- **PROBLEM DETAILS**
For the entries below, print exactly the lines between the line holding "ctrl|]. split; [by destruct ctrl|]." and the line holding "pose proof (rq_submit_ok", inclusive, and nothing else.

- **THE DATA**
(* ===== verification/XoclCtxProof.v ===== *)
(** * Contexts: the bitstream stays locked while it is in use

    Theorems on the hardware contexts of [XoclCtx] and the locks of
    [XoclIcap]. *)
From S2P Require Import Prelude KdsCommand CuInfo CuCore CircLog XrtCu KdsHwctx KdsSched KdsRefs KdsDispatch KdsLife XoclExec XoclIcap XoclCtx.

(** Number of the contexts on a slot. *)
Definition on_slot (slot : Z) (l : list kds_client_hw_ctx) : Z :=
  Z.of_nat (countb (fun hw => hw_slot_idx hw =? slot) l).

Lemma on_slot_app slot l l' : on_slot slot (l ++ l') = on_slot slot l + on_slot slot l'.
Proof.
  unfold on_slot. rewrite countb_app. lia.
Qed.

Lemma on_slot_delete slot l p hw : l !! p = Some hw ->
  on_slot slot (delete p l) = on_slot slot l - b2z (hw_slot_idx hw =? slot).
Proof.
  intros Hp. unfold on_slot. rewrite delete_take_drop.
  assert (countb (fun hw => hw_slot_idx hw =? slot) l = countb (fun hw => hw_slot_idx hw =? slot) (take p l ++ hw :: drop (S p) l)) as ->
    by (by rewrite take_drop_middle).
  rewrite !countb_app. cbn [countb]. unfold b2z. destruct (hw_slot_idx hw =? slot); lia.
Qed.

Section Locks.
Context {C : Type}.
Implicit Types s : xocl_file C.

(** [base]: the locks of the other clients.  Every context points to the UUID of
    its slot, where a bitstream is loaded, and a slot is locked once for each
    context on it. *)
Record locks_inv (base : Z -> Z) s : Prop := {
  li_ctx : Forall (fun hw => 0 <= hw_slot_idx hw /\ exists i u, islot_at (fl_icap s) (hw_slot_idx hw) = Some i /\
    hw_xclbin_id hw = is_uuid i /\ ic_uuids (fl_icap s) !! is_uuid i = Some u /\ u <> uuid_null) (cl_hw_ctx_list (fl_client s));
  li_slot : forall slot i, 0 <= slot -> islot_at (fl_icap s) slot = Some i ->
    is_uuid i <> 0 /\ is_Some (ic_uuids (fl_icap s) !! is_uuid i) /\ is_busy i = 0 /\ 0 <= is_reader i /\
    is_ref i = base slot + on_slot slot (cl_hw_ctx_list (fl_client s));
}.

(** ** Locking and unlocking a free slot *)

Lemma lock_free ic slot i u : islot_at ic slot = Some i -> is_busy i = 0 -> 0 <= is_reader i ->
  ic_uuids ic !! is_uuid i = Some u -> u <> uuid_null ->
  icap_lock_bitstream ic (Some u) slot = Some (0, put_islot ic slot (Some (i <| is_ref ::= fun n => n + 1 |>))).
Proof.
  intros Hi Hb Hr Hu Hn. unfold icap_lock_bitstream. rewrite (islot_slot_info ic slot i Hi). cbn [mbind option_bind].
  destruct (Z.eqb_spec u uuid_null); [done|]. rewrite (with_rd_lock_free ic slot _ i u) by (done || by intros; rewrite Z.eqb_refl).
  rewrite Z.eqb_refl. cbn [negb fst snd]. by destruct i.
Qed.

Lemma unlock_free ic slot i u : islot_at ic slot = Some i -> is_busy i = 0 -> 0 <= is_reader i ->
  ic_uuids ic !! is_uuid i = Some u -> u <> uuid_null ->
  icap_unlock_bitstream ic (Some u) slot = Some (0, put_islot ic slot (Some (i <| is_ref ::= fun n => n - 1 |>))).
Proof.
  intros Hi Hb Hr Hu Hn. unfold icap_unlock_bitstream. cbn [default from_option id].
  rewrite (with_rd_lock_free ic slot _ i u); try done.
  - destruct (Z.eqb_spec u uuid_null); [done|]. rewrite Z.eqb_refl. cbn [fst snd]. by destruct i.
  - intros i0. destruct (Z.eqb_spec u uuid_null); [done|]. by rewrite Z.eqb_refl.
Qed.

Lemma deref_slot ic i u : is_uuid i <> 0 -> ic_uuids ic !! is_uuid i = Some u -> deref_uuid ic (is_uuid i) = Some (Some u).
Proof. intros Hn Hu. unfold deref_uuid. destruct (Z.eqb_spec (is_uuid i) 0); [done|]. by rewrite Hu. Qed.

Lemma in_list_at hw (l : list kds_client_hw_ctx) p : l !! p = Some hw -> hw ∈ l.
Proof. apply list_elem_of_lookup_2. Qed.

(** ** The operations keep the locks *)

(** Moving a slot's count together with the list of contexts. *)
Lemma locks_inv_slot base s slot i l d :
  locks_inv base s -> 0 <= slot -> islot_at (fl_icap s) slot = Some i ->
  Forall (fun hw => 0 <= hw_slot_idx hw /\ exists i u, islot_at (fl_icap s) (hw_slot_idx hw) = Some i /\
    hw_xclbin_id hw = is_uuid i /\ ic_uuids (fl_icap s) !! is_uuid i = Some u /\ u <> uuid_null) l ->
  (forall slot', on_slot slot' l = on_slot slot' (cl_hw_ctx_list (fl_client s)) + if slot' =? slot then d else 0) ->
  forall c ic, cl_hw_ctx_list c = l -> ic = put_islot (fl_icap s) slot (Some (i <| is_ref ::= fun n => n + d |>)) ->
  locks_inv base (put_client (s <| fl_icap := ic |>) c).
Proof.
  intros [I1 I2] H0 Hi HF Hl c ic <- ->. unfold put_client, fl_client in *. split; rproj.
  - eapply Forall_impl; [exact HF|]. intros hw (Hs & i1 & u & E1 & E2 & E3 & E4). split; [done|].
    destruct (decide (hw_slot_idx hw = slot)) as [Eq|Hn]; [rewrite Eq in *|].
    + exists (i <| is_ref ::= fun n => n + d |>), u. rewrite (put_islot_at _ _ i) by done.
      assert (i1 = i) as -> by congruence. done.
    + exists i1, u. rewrite (put_islot_other _ _ _ i) by done. done.
  - intros slot' i' Hs'. destruct (decide (slot' = slot)) as [->|Hn].
    + rewrite (put_islot_at _ _ i) by done. intros [= <-]. destruct (I2 slot i Hs' Hi) as (B1 & B2 & B3 & B4 & B5).
      rproj. split_and!; try done. rewrite Hl, Z.eqb_refl. lia.
    + rewrite (put_islot_other _ _ _ i) by done. intros Hi'. destruct (I2 slot' i' Hs' Hi') as (B1 & B2 & B3 & B4 & B5).
      split_and!; try done. rewrite Hl. destruct (Z.eqb_spec slot' slot); [done|]. lia.
Qed.

(** The context can be destroyed: nothing is open in it. *)
Definition ctx_idle s (id : Z) : Prop :=
  forall p hw, kds_get_hw_ctx_by_id (fl_client s) id = Some p -> cl_hw_ctx_list (fl_client s) !! p = Some hw ->
  hw_cu_ctx_list hw = [] /\ hw_graph_ctx_list hw = [].

Lemma destroy_unlocks base s id p hw : locks_inv base s ->
  kds_get_hw_ctx_by_id (fl_client s) id = Some p -> cl_hw_ctx_list (fl_client s) !! p = Some hw ->
  exists i, islot_at (fl_icap s) (hw_slot_idx hw) = Some i /\ 0 <= hw_slot_idx hw /\
    xocl_destroy_hw_context s id =
      let s1 := s <| fl_icap := put_islot (fl_icap s) (hw_slot_idx hw) (Some (i <| is_ref ::= fun n => n - 1 |>)) |> in
      let '(ret, c) := kds_free_hw_ctx (fl_client s) (Some p) in Some (ret, put_client s1 c).
Proof.
  intros [I1 I2] Hp Hhw. pose proof (Forall_lookup_1 _ _ _ _ I1 Hhw) as (Hs & i & u & Hi & Hx & Hu & Hn).
  destruct (I2 _ _ Hs Hi) as (B1 & B2 & B3 & B4 & B5). exists i. split; [done|]. split; [done|].
  unfold xocl_destroy_hw_context. rewrite Hp, Hhw. cbn [mbind option_bind]. rewrite Hx, (deref_slot _ _ u) by done.
  cbn [mbind option_bind]. by rewrite (unlock_free _ _ i u).
Qed.

Lemma destroy_locks base s id : locks_inv base s -> ctx_idle s id ->
  exists ret s', xocl_destroy_hw_context s id = Some (ret, s') /\ locks_inv base s'.
Proof.
  intros I Hid. destruct (kds_get_hw_ctx_by_id (fl_client s) id) as [p|] eqn:Hp.
  2: { unfold xocl_destroy_hw_context. rewrite Hp. by eexists _, _. }
  destruct (find_pos_Some _ _ _ Hp) as (hw & Hhw & _). destruct (Hid p hw Hp Hhw) as [Hcu Hgr].
  destruct (destroy_unlocks base s id p hw I Hp Hhw) as (i & Hi & Hs & ->). cbv zeta.
  unfold kds_free_hw_ctx. rewrite Hhw, !bool_decide_eq_true_2 by done. cbn [negb]. eexists _, _. split; [reflexivity|].
  eapply (locks_inv_slot base s (hw_slot_idx hw) i (delete p (cl_hw_ctx_list (fl_client s))) (-1)); try done.
  - apply Forall_delete. apply I.
  - intros slot'. rewrite (on_slot_delete _ _ _ _ Hhw). unfold b2z. rewrite Z.eqb_sym. destruct (slot' =? hw_slot_idx hw); lia.
Qed.

Lemma put_client_icap s c : fl_icap (put_client s c) = fl_icap s.
Proof. reflexivity. Qed.

Lemma locks_inv_ext base s s' : fl_icap s' = fl_icap s -> cl_hw_ctx_list (fl_client s') = cl_hw_ctx_list (fl_client s) ->
  locks_inv base s -> locks_inv base s'.
Proof. intros E1 E2 [I1 I2]. split; rewrite E1, E2; done. Qed.

Lemma alloc_hw_ctx_cases alloc c ptr slot :
  kds_alloc_hw_ctx alloc c ptr slot = (None, c) \/
  exists c' h, kds_alloc_hw_ctx alloc c ptr slot = (Some (length (cl_hw_ctx_list c)), c') /\
    cl_hw_ctx_list c' = cl_hw_ctx_list c ++ [h] /\ hw_slot_idx h = slot /\ hw_xclbin_id h = ptr /\
    hw_cu_ctx_list h = [] /\ hw_graph_ctx_list h = [].
Proof.
  unfold kds_alloc_hw_ctx. destruct (alloc.1), (alloc.2); cbn [negb]; [right|by left..].
  eexists _, _. split; [reflexivity|]. rproj. split; [reflexivity|]. done.
Qed.

(** Taking back a context that was just added. *)
Lemma free_last c h l : cl_hw_ctx_list c = l ++ [h] -> hw_cu_ctx_list h = [] -> hw_graph_ctx_list h = [] ->
  cl_hw_ctx_list (kds_free_hw_ctx c (Some (length l))).2 = l.
Proof.
  intros E H1 H2. unfold kds_free_hw_ctx. rewrite E, list_lookup_middle by done.
  rewrite !bool_decide_eq_true_2 by done. cbn [negb snd]. rproj. by rewrite delete_middle, app_nil_r.
Qed.

(** The reader lock taken for the metadata and given back. *)
Lemma metadata_back ic slot i d : islot_at ic slot = Some i -> 0 <= is_reader i ->
  icap_put_xclbin_metadata (put_islot ic slot (Some (i <| is_reader ::= fun n => n + 1 |> <| is_ref ::= fun n => n + d |>))) slot =
  Some (put_islot ic slot (Some (i <| is_ref ::= fun n => n + d |>))).
Proof.
  intros Hi Hr. unfold icap_put_xclbin_metadata, icap_xclbin_rd_unlock.
  rewrite (islot_slot_info _ _ _ (put_islot_at ic slot i _ Hi)). cbn [mbind option_bind]. rewrite (put_islot_at ic slot i _ Hi).
  cbn [mbind option_bind]. rproj. assert ((is_reader i + 1 =? 0) = false) as -> by lia. rewrite put_islot_put.
  do 3 f_equal. destruct i. unfold upd. cbn. f_equal. lia.
Qed.
(** The parts of the queue a completion does not touch. *)
Definition same_layout (q q' : command_queue) : Prop :=
  cmdq_mem q' = cmdq_mem q /\ cmdq_slot_size q' = cmdq_slot_size q /\ cmdq_num_slots q' = cmdq_num_slots q.

Lemma answered_layout q q' e : same_layout q q' -> answered q' e = answered q e.
Proof. intros (E1 & E2 & _). unfold answered, slot_word. by rewrite E1, E2. Qed.

Lemma get_return_ok q e : cmdq_wf q -> 0 <= ec_handle e < cmdq_num_slots q -> cmd_fits (cmdq_slot_size q) e ->
  exists e1, command_queue_get_return q e = Some e1 /\ same_slot e e1 /\ e1 <| ec_handle := no_index |> = answered q e.
Proof.
  intros W Hh [F1 F2 F3 F4 F5 F6]. unfold command_queue_get_return, answered.
  destruct (ec_response_size e =? 0) eqn:E0; [exists e; by repeat split|]. rewrite F6. cbn [z2b Z.eqb negb].
  destruct (slot_word_bounds q (ec_handle e) W Hh) as (-> & B1 & B2).
  assert (ec_response_size e / 4 <= cmdq_slot_size q / 4) by (apply Z.div_le_mono; lia).
  assert (0 <= ec_response_size e / 4) by (apply Z.div_pos; lia).
  rewrite copy_out_ok by lia. cbn [mbind option_bind]. eexists. by repeat split.
Qed.

Lemma no_index_slot q h : cmdq_wf q -> 0 <= h < cmdq_num_slots q -> (h =? no_index) = false.
Proof. intros [] Hh. unfold no_index, ERT_MAX_SLOTS in *. lia. Qed.
Lemma rq_loop_ok env ctrl ev l : forall bad u r u', walking ctrl l u -> rq_loop F env ctrl ev l bad u = Some (r, u') ->
  eu_ok u' /\ forall i, places i u' = (cnt i l + elsewhere i ctrl u)%nat.
Proof.
  induction l as [|e l IH]; intros bad u r u' Hw E; cbn [rq_loop] in E.
  { injection E as _ <-. by apply put_rq_ok. }
  set (ab := eu_bad_state u || _) in E. clearbody ab. cbv zeta in E.
  set (e0 := if ab then _ else e) in E. assert (ec_xcmd e0 = ec_xcmd e) as X0 by (subst e0; by destruct ab). clearbody e0.
  apply bind_Some in E as ([[b e1] u1] & Ep & E). destruct (pre_process_stays _ ctrl _ _ _ _ _ Ep) as [S1 X1].
  destruct (stays_walking _ _ _ _ S1 Hw) as [Hw1 E1]. set (e2 := if b then _ else e1) in E.
  assert (ec_xcmd e2 = ec_xcmd e) as X2 by (subst e2; destruct b; rproj; congruence). clearbody e2.
  destruct (bad || ab || b).
  - destruct Hw1 as [(R1 & R2 & R3 & R4 & R5 & R6) N1].
    apply IH in E as [K1 K2].
    + split; [done|]. intros i. rewrite K2, (cnt_cons i e). 
      assert (elsewhere i ctrl (upd_rq ctrl (fun q => q <| uq_num ::= fun n => n - 1 |>) (u1 <| eu_cq ::= uq_add e2 |>)) =
        (elsewhere i ctrl u1 + cnt i [e])%nat) as ->; [|rewrite E1; lia].
      parts. rewrite <- (cnt_one i e e2 X2). destruct ctrl; cbn [negb]; rproj; rewrite cnt_uq_add; lia.
    + split.
      * split; [by destruct ctrl|]. split; [by destruct ctrl|]. split; [by destruct ctrl|].
        split; [unfold upd_rq; destruct ctrl; rproj; by apply uq_add_ok|]. split; by destruct ctrl.
      * unfold upd_rq, get_rq in *. cbn [length] in N1. destruct ctrl; rproj; lia.
  - apply bind_Some in E as ([o u2] & Es & E).
    assert (walking ctrl (e2 :: l) u1) as Hw2 by (exact Hw1).
    pose proof (rq_submit_ok _ _ _ _ _ _ _ Hw2 Es) as H. destruct o as [ret|].
    + injection E as _ <-. destruct H as [K1 K2]. split; [done|]. intros i. rewrite K2, E1, cnt_cons, (cnt_cons i e), (cnt_one i e e2 X2). done.
    + destruct H as [Hw3 E3]. apply IH in E as [K1 K2]; [|done]. split; [done|]. intros i.
      rewrite K2, E3, E1, (cnt_cons i e), (cnt_one i e e2 X2). lia.
Qed.

Lemma ert_rq_ok env ctrl ev u r u' : eu_ok u -> process_ert_rq F env ctrl ev u = Some (r, u') ->
  eu_ok u' /\ forall i, places i u' = places i u.
Proof.
  intros H E. unfold process_ert_rq in E. destruct (_ =? 0); [by injection E as _ <-|].
  apply (eu_ok_ctrl ctrl) in H as [H1 H2]. apply rq_loop_ok in E as [K1 K2]; [|by split]. split; [done|].
  intros i. by rewrite K2, (places_ctrl i ctrl).
Qed.
(** ** Completion *)

(** The queues and what has been notified are untouched. *)
Definition frame (u u' : user) : Prop :=
  eu_queue u' = eu_queue u /\ eu_pq u' = eu_pq u /\ eu_pq_ctrl u' = eu_pq_ctrl u /\ eu_rq u' = eu_rq u /\ eu_rq_ctrl u' = eu_rq_ctrl u /\
  eu_sq_num u' = eu_sq_num u /\ eu_cq u' = eu_cq u /\ eu_notified u' = eu_notified u.

Lemma frame_ok u u' : frame u u' -> (eu_ok u <-> eu_ok u') /\ forall i, places i u' = places i u.
Proof.
  intros (E1 & E2 & E3 & E4 & E5 & E6 & E7 & E8). unfold eu_ok, places. parts. cbn [negb] in *. by rewrite E1, E2, E3, E4, E5, E6, E7, E8.
Qed.

Lemma post_process_frame e u u' : ert_post_process e u = Some u' -> frame u u'.
Proof.
  unfold ert_post_process. cbv zeta. destruct (negb _); [by intros [= <-]|]. destruct (_ =? ERT_CONFIGURE); [by intros [= <-]|].
  destruct (_ || _).
  { intros E. apply bind_Some in E as (v & _ & E). by injection E as <-. }
  destruct (access_opcode _).
  { intros E. do 7 (apply bind_Some in E as (? & _ & E)). by injection E as <-. }
  destruct (_ || _); [|by intros [= <-]]. intros E. apply bind_Some in E as (x & _ & E). by injection E as <-.
Qed.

- **ANSWER AREA**
      * split; [by destruct ctrl|]. split; [by destruct ctrl|]. split; [by destruct ctrl|].
        split; [unfold upd_rq; destruct ctrl; rproj; by apply uq_add_ok|]. split; by destruct ctrl.
      * unfold upd_rq, get_rq in *. cbn [length] in N1. destruct ctrl; rproj; lia.
  - apply bind_Some in E as ([o u2] & Es & E).
    assert (walking ctrl (e2 :: l) u1) as Hw2 by (exact Hw1).
    pose proof (rq_submit_ok _ _ _ _ _ _ _ Hw2 Es) as H. destruct o as [ret|].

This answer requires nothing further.